Chapter 7:2 A Small Footpath Into Darkness

The two-day journey was physically and mentally exhausting. We walked through dense forest, avoiding main trails. Max, with his sensitivity, proved surprisingly good as a guide—he could sense the presence of predators from afar, or feel the natural unease of unstable ground. But he was also easily overwhelmed. The sound of birds, the rustle of wind, even the sunlight filtering through leaves—all carried unfiltered waves of nature's wild emotions. I saw him often close his eyes, take deep breaths, practicing the "stoppers" the Master had taught.

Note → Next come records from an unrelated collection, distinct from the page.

Lemma Fr_rawToMontgomery_spec a va :
  rep a va -> rep (Fr_rawToMontgomery a) ((va * R) mod q).
Proof.
  intros Ha. unfold Fr_rawToMontgomery. rewrite rawR2_eq.
  pose proof (Fr_rawMMul_spec a _ _ (rep_limbs _ _ Ha) R2_rep) as H.
  rewrite (rep_eval _ _ Ha) in H.
  replace ((va * R) mod q) with ((va * (R * R mod q) * Rinv) mod q); [done|].
  replace (va * (R * R mod q) * Rinv) with (va * Rinv * (R * R mod q)) by ring.
  rewrite Zmult_mod_idemp_r. replace (va * Rinv * (R * R)) with (va * R * (R * Rinv)) by ring.
  by rewrite <- Zmult_mod_idemp_r, Rinv_spec, Zmult_mod_idemp_r, Z.mul_1_r.
Qed.
End Bitwise.

#[export] Hint Resolve Fr_rawMMul_spec Fr_rawMMul1_spec Fr_rawFromMontgomery_spec
  Fr_rawAnd_spec Fr_rawOr_spec Fr_rawXor_spec Fr_rawNot_spec Fr_rawMSquare_spec
  Fr_rawToMontgomery_spec : raw.

#[export] Hint Resolve Fr_rawAdd_spec Fr_rawAddLS_spec Fr_rawSub_spec Fr_rawSubSL_spec
  Fr_rawSubLS_spec Fr_rawNeg_spec Fr_rawNegLS_spec Fr_rawCopy_spec Fr_rawCopyS2L_spec : raw.

(** ** The Montgomery operations as a property *)

Section Montgomery.
Context {P : FieldParams} {OK : FieldOk P} {G : Mpn} {GL : MpnLaws G}.

(** On canonical residues [Fr_rawMMul] gives the canonical [x] with
    [x * R = a * b] modulo [q], converting to Montgomery form multiplies by [R], and
    converting back restores the very limbs. *)
Theorem Fr_montgomery_correct a b va vb :
  rep a va -> rep b vb ->
  (exists x, rep (Fr_rawMMul a b) x /\ (x * R) mod q = (va * vb) mod q) /\
  rep (Fr_rawToMontgomery a) ((va * R) mod q) /\
  Fr_rawFromMontgomery (Fr_rawToMontgomery a) = a.
Proof.
  intros Ha Hb. pose proof Rinv_spec as HR.
  assert (Hcancel : forall x, (x * Rinv * R) mod q = x mod q).
  { intros x. replace (x * Rinv * R) with (x * (R * Rinv)) by ring.
    by rewrite <- Zmult_mod_idemp_r, HR, Zmult_mod_idemp_r, Z.mul_1_r. }
  split; [|split; [by apply Fr_rawToMontgomery_spec|]].
  - exists ((va * vb * Rinv) mod q). split.
    + rewrite <- (rep_eval _ _ Ha). by apply Fr_rawMMul_spec; [eapply rep_limbs|].
    + rewrite Zmult_mod_idemp_l. apply Hcancel.
  - pose proof (Fr_rawToMontgomery_spec a va Ha) as Hm. apply (rep_inj _ _ va); [|done].
    pose proof (Fr_rawFromMontgomery_spec _ (rep_limbs _ _ Hm)) as Hf.
    rewrite (rep_eval _ _ Hm), Zmult_mod_idemp_l in Hf.
    replace (va * R * Rinv) with (va * Rinv * R) in Hf by ring.
    by rewrite Hcancel, (rep_mod _ _ Ha) in Hf.
Qed.
End Montgomery.

Lemma Fr_montgomery_correct_witness :
  let a := of_Z 4 (2 ^ 200 + 7) in let b := of_Z 4 (q (P := Fr_params) - 1) in
  (exists x, rep (P := Fr_params) (Fr_rawMMul (P := Fr_params) a b) x /\
     (x * R) mod q (P := Fr_params) =
     ((2 ^ 200 + 7) * (q (P := Fr_params) - 1)) mod q (P := Fr_params)) /\
  rep (P := Fr_params) (Fr_rawToMontgomery (P := Fr_params) a)
    (((2 ^ 200 + 7) * R) mod q (P := Fr_params)) /\
  Fr_rawFromMontgomery (P := Fr_params) (Fr_rawToMontgomery (P := Fr_params) a) = a.
Proof.
  apply (Fr_montgomery_correct (P := Fr_params)); apply rep_of_Z;
    (split; [vm_compute; discriminate|vm_compute; reflexivity]).
Defined.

In contrast, I grew more vigilant. Every shadow, every sound, was a potential illusion. I walked with my Vars Eyes partially active, observing the energy patterns around us. Everything seemed normal—the greens and browns of wild life, without any suspicious purple or orange traces.

We spent the first night in a small cave. Max, exhausted, fell asleep quickly. I kept watch, sitting at the cave's mouth, watching the moonlit forest. My thoughts swirled. What would we face? An illusion that could lure people in? How to fight it? With a counter-illusion? Or by asserting reality as forcefully as possible?

I remembered the Master's words: "The strongest illusions deceive the heart." So, how to defeat such an illusion? With indifference? With cynicism? Or by accepting it, then sabotaging it from within?

Those questions hung like mist as we finally arrived at Harrow's End on the afternoon of the second day.

The village was exactly as the Master described: pathetically ordinary. A cluster of wood and stone houses with thatched roofs, small fields, a well in the center. But the village's aura... was wrong.

Even without Max's sensitivity, I could feel it. An unnatural silence. No sounds of children playing, no chatter of mothers in front of houses. Smoke rose from only a few chimneys. The few villagers visible—an old man mending a fence, a woman gathering firewood—moved sluggishly, like sleepwalkers. Their faces were blank, expressionless.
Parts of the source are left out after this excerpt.